Trezor Ditches a Controversial KYC Feature, Plans Features to ‘Cut Off Regulatory Overreach’
Major hardware wallet maker Trezor promised to remove the recently added and controversial know-your-customer (KYC) feature, known as Address Ownership Proof Protocol (AOPP) — and said it planned new features meant to “cut off regulatory overreach at the source.”
Developed by crypto startup 21 Analytics, AOPP was designed to ease the implementation of anti-money laundering (AML) obligations for crypto companies, as it automates the process of sharing proof that a user owns a private crypto wallet. However, more and more users in the crypto community have expressed concern that it could actually help regulators in their effort to overregulate the industry.
According to Trezor, their upcoming February Trezor Suite release will remove all code related to AOPP.

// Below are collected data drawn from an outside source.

Lemma read_power_app t z r rest :
  ends rest → read_power t = Some (z, r) → read_power (t ++ rest) = Some (z, r ++ rest).
Proof.
  intros Hr. unfold read_power. destruct t as [|c u]; cbn [app].
  - intros [= <- <-]. destruct rest as [|c rest]; [done|]. by destruct Hr as [->|[->| ->]].
  - destruct (_ || _); [|by intros [= <- <-]].
    destruct u as [|d v]; [done|]. cbn [app].
    destruct (d =? 43)%N; [|destruct (d =? 45)%N]; rewrite ?app_comm_cons;
      (rewrite read_digits_app by by apply ends_no_digit);
      destruct (read_digits 10 0 0 _) as [[x len] r']; cbn [fst snd]; (destruct (0 <? len); [|done]);
      by intros [= <- <-].
Qed.

(** Reading a number stops at what follows it. *)
Lemma read_number_app t n rest :
  ends rest → read_number t = Some (n, []) → read_number (t ++ rest) = Some (n, rest).
Proof.
  intros Hr. unfold read_number. destruct t as [|c v]; [done|]. cbn [app].
  set (p := if (c =? 45)%N then (true, v) else (false, c :: v)).
  assert ((if (c =? 45)%N then (true, v ++ rest) else (false, c :: v ++ rest)) = (fst p, snd p ++ rest)) as ->
    by (subst p; by destruct (c =? 45)%N).
  destruct p as [neg u]. cbn [fst snd]. rewrite read_digits_app by by apply ends_no_digit.
  destruct (read_digits 10 0 0 u) as [[x len] r0] eqn:Ed. cbn [fst snd].
  destruct (Nat.eqb_spec len 0) as [|Hlen]; [done|]. cbn [orb].
  assert (match u ++ rest with c :: _ => (c =? 48)%N | [] => false end =
          match u with c :: _ => (c =? 48)%N | [] => false end) as ->.
  { destruct u; [|done]. cbn in Ed. by simplify_eq. }
  destruct (_ && _); [done|].
  destruct (read_fraction x r0) as [[[y k] r1]|] eqn:E1; [|done]. rewrite (read_fraction_app _ _ _ _ _ _ Hr E1).
  cbn [mbind option_bind]. destruct (read_power r1) as [[z r2]|] eqn:E2; [|done].
  rewrite (read_power_app _ _ _ _ Hr E2). cbn [mbind option_bind]. intros [= <- ->]. done.
Qed.

Lemma number_start t n r : read_number t = Some (n, r) → ∃ c u, t = c :: u ∧ (c = 45%N ∨ is_digit c = true).
Proof.
  unfold read_number. destruct t as [|c v]; [done|]. intros Hn. exists c, v. split; [done|].
  destruct (N.eqb_spec c 45) as [|Hne]; [by left|]. right. revert Hn.
  cbn [read_digits]. destruct (digit_of c) as [d|] eqn:Ed; [|done].
  destruct (N.ltb_spec d 10); [|done]. intros _. by eapply digit_of_digit.
Qed.

(** ** The round trip *)

(** Enough fuel for a text is enough for every parse that succeeds on it. *)
Lemma parse_value_at f F t v r :
  parse_value f t = Some (v, r) → 2 * length t ≤ F → parse_value F t = Some (v, r).
Proof. intros Hf HF. destruct (parse_stable f) as (HV & _ & _). apply (HV t v r Hf). lia. Qed.

Lemma parse_elements_at f F t l r :
  parse_elements f t = Some (l, r) → 2 * length t < F → parse_elements F t = Some (l, r).
Proof. intros Hf HF. destruct (parse_stable f) as (_ & HE & _). apply (HE t l r Hf). lia. Qed.

Lemma parse_members_at f F t l r :
  parse_members f t = Some (l, r) → 2 * length t < F → parse_members F t = Some (l, r).
Proof. intros Hf HF. destruct (parse_stable f) as (_ & _ & HM). apply (HM t l r Hf). lia. Qed.

(** The parser reads the text of [v] back, whatever ends it. *)
Definition parses (v : json) : Prop :=
  ∀ rest, ends rest → ∃ f, parse_value f (json_stringify v ++ rest) = Some (v, rest).

Lemma stringify_arr x l :
  json_stringify (JArr (x :: l)) = 91%N :: join «","» (json_stringify <$> x :: l) ++ [93%N].
Proof. done. Qed.

(** A member as it is written. *)
Definition member_text (m : jsstring * json) : jsstring := quote m.1 ++ 58%N :: json_stringify m.2.

Lemma stringify_obj m l :
  json_stringify (JObj (m :: l)) = 123%N :: join «","» (member_text <$> m :: l) ++ [125%N].
Proof.
  unfold json_stringify at 1. cbn [stringify app map]. change (jeqb [] []) with true. cbv iota.
  assert (∀ n : jsstring * json,
    (let '(k, w) := n in quote k ++ «":"» ++ stringify [] [] w) = member_text n) as Hm by by intros [k w].
  rewrite Hm, fmap_cons. do 4 f_equal. apply map_ext. exact Hm.
Qed.

Lemma join_cons (x y : jsstring) l : join «","» (x :: y :: l) = x ++ 44%N :: join «","» (y :: l).
Proof. unfold join. by rewrite fmap_cons. Qed.

(** The text of a value starts with a character that is neither blank nor the end
    of an array. *)
Lemma value_head v :
  printable v → ∃ c u, json_stringify v = c :: u ∧ is_blank c = false ∧ c ≠ 93%N.
Proof.
  destruct 1 as [|[]|n Hf Hn|s Hs|[|x l] Hl|[|m l] Hl]; try by do 2 eexists.
  apply number_start in Hn as (c & u & Hc & Hd). exists c, u.
  unfold json_stringify. cbn [stringify]. rewrite Hf. split; [done|].
  destruct Hd as [->|Hd]; [done|]. unfold is_digit, is_blank in *. lia.
Qed.

Lemma skip_stringify v t : printable v → skip (json_stringify v ++ t) = json_stringify v ++ t.
Proof. intros (c & u & -> & Hc & _)%value_head. cbn. by rewrite Hc. Qed.

Lemma parse_elements_join l x rest :
  Forall (λ v, printable v ∧ parses v) (x :: l) →
  ∃ f, parse_elements f (join «","» (json_stringify <$> x :: l) ++ 93%N :: rest) = Some (x :: l, rest).
Proof.
  revert x. induction l as [|y l IH]; intros x [[Hpx Hx] Hl]%Forall_cons.
  - destruct (Hx (93%N :: rest)) as [f Hf]; [cbn; auto|]. exists (S f).
    cbn [fmap list_fmap join concat parse_elements]. rewrite app_nil_r, Hf. done.
  - destruct (IH y Hl) as [g Hg]. rewrite !fmap_cons, join_cons, <-app_assoc in *. cbn [app] in *.
    set (t := join «","» _ ++ 93%N :: rest) in *.
    destruct (Hx (44%N :: t)) as [f Hf]; [cbn; auto|].
    set (w := json_stringify x ++ 44%N :: t) in *. exists (S (2 * length w)).
    assert (length t < length w) by (subst w; rewrite length_app; cbn; lia).
    cbn [parse_elements]. rewrite (parse_value_at _ _ _ _ _ Hf) by lia. cbn [mbind option_bind].
    change (skip (44%N :: t)) with (44%N :: t). cbv iota.
    change (44 =? 44)%N with true. cbv iota. rewrite (parse_elements_at _ _ _ _ _ Hg) by lia. done.
Qed.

They wrote that the company’s “sole aim” was to make withdrawal to self-custody easier for users in those countries that have strict regulations. However, “we acknowledge that more harm than good could be done in the end, if this were viewed as proactive compliance with regulations we do not agree with,” Trezor said.
Furthermore, the wallet provider claims that,
“We are currently working on much more exciting features that will cut off regulatory overreach at the source, to undermine surveillance in a way that would make exchanges collecting address proof all but redundant.”
The team invites users to weigh in on new features, as well as to use Early Access to test them out a week ahead of the official release.
About AOPP integration.— Trezor (@Trezor) January 27, 2022
Not supporting AOPP will lead to helping the government to fence people on exchanges, and our motivation to add direct support was exactly to keep the government from doing so. 1/
In its January update, Trezor integrated the AOPP standard claiming that it would make “it easier to verify ownership of an address.” However, the move received massive backlash as crypto veterans unveiled its potential downsides.
Meanwhile, Samourai Wallet wrote that it was their understanding was that AOPP is “some sort of API”, or application programming interface, which wallet developers can incorporate and which “will automatically ‘prove’ ownership of a non-custodial wallet to the exchange where the user is withdrawing from.” They added that they won’t add support for the feature.
The team behind this bitcoin (BTC) wallet argued that AOPP undermines self-custody as it would give other parties the ability to authorize or halt transactions. “By buying into this system you are legitimizing the concept that self custody requires permission & compliance,” they said.
2) Reveals a weak 'immune system'. The fact that so many developers of non custodial wallet software have seemingly bought into this system will only serve to bolster further incursions by regulators in the future as compliance among developers was high previously— Samourai Wallet (@SamouraiWallet) January 27, 2022
Another potential downside to AOPP is that it would reduce or eat away the pseudonymity of Bitcoin. Samourai Wallet said that the approach ties “identifying information” to what is supposed to be a pseudonymous UTXO (unspent transaction output), and it even provides regulators with cryptographic proof of users’ identity, which “is over the line.”
The massive backlash has also convinced other wallets, including the non-custodial, bitcoin-only wallet BlueWallet, to remove AOPP.